Segundo o autor norte-americano, foi necessário publicar "dois trabalhos autobiográficos antes deste", "Diário de Inverno" (2012) e "Relatório do Interior" (2013), para "pensar na [sua] infância de forma mais séria", tornando-se gradualmente "um assunto interessante que [lhe] deu o impulso" para escrever "4 3 2 1".
A nova obra de Auster vive da dinâmica de causa e consequência, nos percursos de vida distintos da personagem de Archie Ferguson, mas a conjuntura histórica não se alterou significativamente: "os assuntos de que se falava há quase 50 anos ainda estão a acontecer nos Estados Unidos", afirmou Auster, na conferência.
Temas como o racismo, a xenofobia e as manifestações estudantis, presentes no romance que demorou três anos a ser escrito, são transversais ao período de 1947 a 1974 e, embora a guerra do Vietname tenha terminado, aquele que foi o "grande cataclismo da vida [de Auster] e, provavelmente, o maior trauma na história norte-americana", transmite a "posição precária" em que o país ainda se encontra.
Paul Auster pensa que o seu país está em piores condições do que no passado e recusa referir-se ao atual presidente dos Estados Unidos, Donald Trump, pelo seu nome: "Chamo-lhe 45, é o 45.º presidente [e] sempre foi um palhaço em Nova Iorque, nunca o levaram a sério", reforçando que Trump demonstra ignorância "acerca que o a América representa".

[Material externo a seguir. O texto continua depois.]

(* ===== verification/PluginHost.v ===== *)
(** * Host functions of plugins (omni-plugin/src/host/mod.rs)

    The state the host keeps for a plugin: its log, its store of values, its
    configuration and the hosts it may call.  The clock is an argument. *)

From Stdlib Require Import Ascii.
From S2P Require Import Prelude RustStr PluginLoader.

Open Scope string_scope.
Open Scope list_scope.
Open Scope Z_scope.

Inductive LogLevel : Set := Trace | Debug | Info | Warn | LogError.

Definition show_level (l : LogLevel) : string :=
  match l with
  | Trace => "TRACE" | Debug => "DEBUG" | Info => "INFO" | Warn => "WARN" | LogError => "ERROR"
  end.

Record LogEntry : Set := { timestamp : Z; level : LogLevel; message : string; log_plugin_id : string }.

Section Host.
Context `{PluginTypes} (as_str : Json -> option string).

Record HostState : Set := {
  plugin_id : string; host_config : gmap string Json; kv_store : gmap string (list Z);
  log_buffer : list LogEntry; http_allowlist : list string }.

Definition HostState_new (i : string) : HostState := {|
  plugin_id := i; host_config := ∅; kv_store := ∅; log_buffer := []; http_allowlist := [] |}.
Definition with_config (c : gmap string Json) (s : HostState) : HostState := {|
  plugin_id := plugin_id s; host_config := c; kv_store := kv_store s; log_buffer := log_buffer s;
  http_allowlist := http_allowlist s |}.
Definition with_http_allowlist (l : list string) (s : HostState) : HostState := {|
  plugin_id := plugin_id s; host_config := host_config s; kv_store := kv_store s; log_buffer := log_buffer s;
  http_allowlist := l |}.
Definition set_kv (m : gmap string (list Z)) (s : HostState) : HostState := {|
  plugin_id := plugin_id s; host_config := host_config s; kv_store := m; log_buffer := log_buffer s;
  http_allowlist := http_allowlist s |}.
Definition set_log (l : list LogEntry) (s : HostState) : HostState := {|
  plugin_id := plugin_id s; host_config := host_config s; kv_store := kv_store s; log_buffer := l;
  http_allowlist := http_allowlist s |}.

Definition host_log (now : Z) (l : LogLevel) (msg : string) (s : HostState) : HostState :=
  let buffer := push (log_buffer s)
    {| timestamp := now; level := l; message := msg; log_plugin_id := plugin_id s |} in
  set_log (if (1000 <? length buffer)%nat then tail buffer else buffer) s.

Definition host_config_get (key : string) (s : HostState) : option Json := host_config s !! key.
Definition host_config_get_string (key : string) (s : HostState) : option string :=
  host_config_get key s ≫= as_str.
Definition host_kv_set (key : string) (value : list Z) (s : HostState) : HostState :=
  set_kv (<[key := value]> (kv_store s)) s.
Definition host_kv_get (key : string) (s : HostState) : option (list Z) := kv_store s !! key.
Definition host_kv_delete (key : string) (s : HostState) : bool * HostState :=
  (bool_decide (is_Some (kv_store s !! key)), set_kv (delete key (kv_store s)) s).
Definition host_kv_clear (s : HostState) : HostState := set_kv ∅ s.

(** ** HTTP *)

(** [trim_start_matches] of a prefix that is not empty; the fuel is the length
    of the text. *)
Fixpoint trim_start (fuel : nat) (p s : string) : string :=
  match fuel with
  | O => s
  | S fuel => if starts_with s p then trim_start fuel p (drop_str (String.length p) s) else s
  end.
Definition trim_start_matches (p s : string) : string := trim_start (String.length s) p s.

Definition url_host (url : string) : string :=
  List.hd "" (split "/" (trim_start_matches "http://" (trim_start_matches "https://" url))).

Definition host_matches (host allowed : string) : bool :=
  if starts_with allowed "*." then ends_with host (drop_str 1 allowed)
  else bool_decide (host = allowed).

Definition host_http_is_allowed (url : string) (s : HostState) : bool :=
  if bool_decide (http_allowlist s = []) then false
  else existsb (host_matches (url_host url)) (http_allowlist s).

(** ** Theorems *)

Definition log_all (entries : list (Z * LogLevel * string)) (s : HostState) : HostState :=
  fold_left (fun s e => host_log e.1.1 e.1.2 e.2 s) entries s.

(** the log of a plugin holds its latest thousand messages, in order. *)
Theorem log_keeps_latest entries i :
  let log := map (fun e => {| timestamp := e.1.1; level := e.1.2; message := e.2; log_plugin_id := i |}) entries in
  log_buffer (log_all entries (HostState_new i)) = drop (length log - 1000) log.
Proof.
  cbv zeta. set (f := fun e : Z * LogLevel * string => _).
  assert (Hgen : plugin_id (log_all entries (HostState_new i)) = i /\
    log_buffer (log_all entries (HostState_new i)) = drop (length (map f entries) - 1000) (map f entries)).
  { unfold log_all. induction entries as [|e entries IH] using rev_ind; [done|].
    rewrite fold_left_app. cbn [fold_left]. destruct IH as [Hi Hl].
    set (s0 := fold_left _ _ _) in *. clearbody s0. split; [done|].
    unfold host_log, set_log. cbn [log_buffer]. rewrite Hl, Hi. unfold push. rewrite map_app, !length_app, length_drop, length_map. simpl.
    fold (f e). set (l := map f entries). assert (Hlen : length l = length entries) by (unfold l; by rewrite length_map).
    destruct (Nat.ltb_spec 1000 (length entries - (length entries - 1000) + 1)).
    - replace (length entries + 1 - 1000)%nat with (S (length entries - 1000)) by lia.
      rewrite drop_app_le by lia. assert (Hne : drop (length entries - 1000) l <> []).
      { intros E. apply (f_equal length) in E. rewrite length_drop in E. simpl in E. lia. }
      destruct (drop (length entries - 1000) l) as [|x l'] eqn:E; [done|]. simpl.
      change (S (length entries - 1000)) with (1 + (length entries - 1000))%nat.
      rewrite Nat.add_comm, <-drop_drop, E. done.
    - replace (length entries + 1 - 1000)%nat with 0%nat by lia.
      replace (length entries - 1000)%nat with 0%nat by lia. done. }
  apply Hgen.
Qed.

Lemma trim_none fuel p s : starts_with s p = false -> trim_start fuel p s = s.
Proof. destruct fuel; simpl; [done|]. by intros ->. Qed.

(** a wildcard in the list of hosts lets a plugin call every host: for
    any host, a URL with a query that ends in the allowed suffix passes. *)
Theorem wildcard_allows_any_host suffix host s :
  ("*" +:+ suffix) ∈ http_allowlist s -> starts_with suffix "." = true -> no_char "/" suffix ->
  no_char "/" host -> starts_with (host +:+ "?" +:+ suffix) "https://" = false ->
  starts_with (host +:+ "?" +:+ suffix) "http://" = false ->
  host_http_is_allowed ("https://" +:+ host +:+ "?" +:+ suffix) s = true.
Proof.
  intros Hin Hdot Hs Hh H1 H2. unfold host_http_is_allowed.
  rewrite bool_decide_false by (intros E; rewrite E in Hin; set_solver).
  assert (Hurl : url_host ("https://" +:+ host +:+ "?" +:+ suffix) = host +:+ "?" +:+ suffix).
  { unfold url_host, trim_start_matches.
    set (t := host +:+ "?" +:+ suffix) in *.
    assert (Ht : trim_start (String.length ("https://" +:+ t)) "https://" ("https://" +:+ t) = t).
    { change (String.length ("https://" +:+ t)) with (S (7 + String.length t)). cbn [trim_start].
      rewrite starts_with_app. change (drop_str (String.length "https://") ("https://" +:+ t)) with t.
      by apply trim_none. }
    rewrite Ht, trim_none by done. rewrite split_no_char; [done|].
    unfold t. apply no_char_app; [done|]. apply no_char_cons. by split. }
  rewrite Hurl. apply existsb_exists. exists ("*" +:+ suffix). split; [by apply list_elem_of_In|].
  unfold host_matches.
  assert (Hw : starts_with ("*" +:+ suffix) "*." = true).
  { apply starts_with_spec. apply starts_with_spec in Hdot as [t ->]. by exists t. }
  rewrite Hw. change (drop_str 1 ("*" +:+ suffix)) with suffix. apply ends_with_spec.
  exists (host +:+ "?"). by rewrite append_assoc.
Qed.
End Host.

Lemma wildcard_allows_any_host_witness :
  let H := toy_plugin_types in
  host_http_is_allowed "https://evil.net?.example.com"
    (with_http_allowlist ["*.example.com"] (HostState_new "com.example.x")) = true.
Proof.
  intros H.
  apply (wildcard_allows_any_host ".example.com" "evil.net"); [left | vm_compute; reflexivity ..].
Defined.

O escritor frisou que previu a vitória de Trump quando "os resultados do Brexit [votação em referendo que determinou a saída do Reino Unido da União Europeia], antes das eleições de novembro, mostraram que as sondagens não são exatas."
A conversa com Patrícia Reis continuou a ser marcada pela atualidade política, numa altura em que Auster receia que os apoiantes do presidente estejam a "destruir o país pouco a pouco", sendo que "apenas a incompetência dos governantes atuais impede a implementação de novas leis".
O escritor clarifica que a sua única razão de alívio reside no "novo ativismo em Nova Iorque, não dos democratas que parecem estar muito confusos e em desordem", mas com base em "protestos liderados, maioritariamente, por mulheres."
Quanto ao processo de escrita, Auster falou na importância "da música das palavras, das frases e da forma como um parágrafo transita para outros", transformando-se "em substância" que integra o produto final.
Embora tenha garantido ao público que este será o último circuito de festivais em que vai participar, "por gratidão aos editores", dado ser "cansativo ir a sete países num mês", o autor da "Trilogia de Nova Iorque", afirmou no "último evento público", estar "feliz por regressar a Portugal", onde fez "um filme há 11 anos [nas Azenhas do Mar]" com "uma pequena equipa portuguesa, de pessoas trabalhadoras e dedicadas."
"4 3 2 1" inclui várias notas autobiográficas, das quais Auster destacou a história de como, aos 14 anos, viu um rapaz a ser atingido por um relâmpago mesmo perto de si, algo que mudou a sua vida e o fez perceber “que qualquer situação pode acontecer a qualquer pessoa, a qualquer momento", formando o "epicentro do novo romance".
Depois de ter afirmado num festival, em Espanha, que esta seria a sua última obra, o escritor que vive em Nova Iorque sossegou quem se deslocou à Casa das Histórias Paula Rego ao confessar que já tem "outro projeto em mente, que não é um romance mas uma obra de não-ficção".
Contudo, sente "mais histórias a formarem-se na [sua] cabeça", às quais se irá dedicar quando terminar outros projetos prioritários.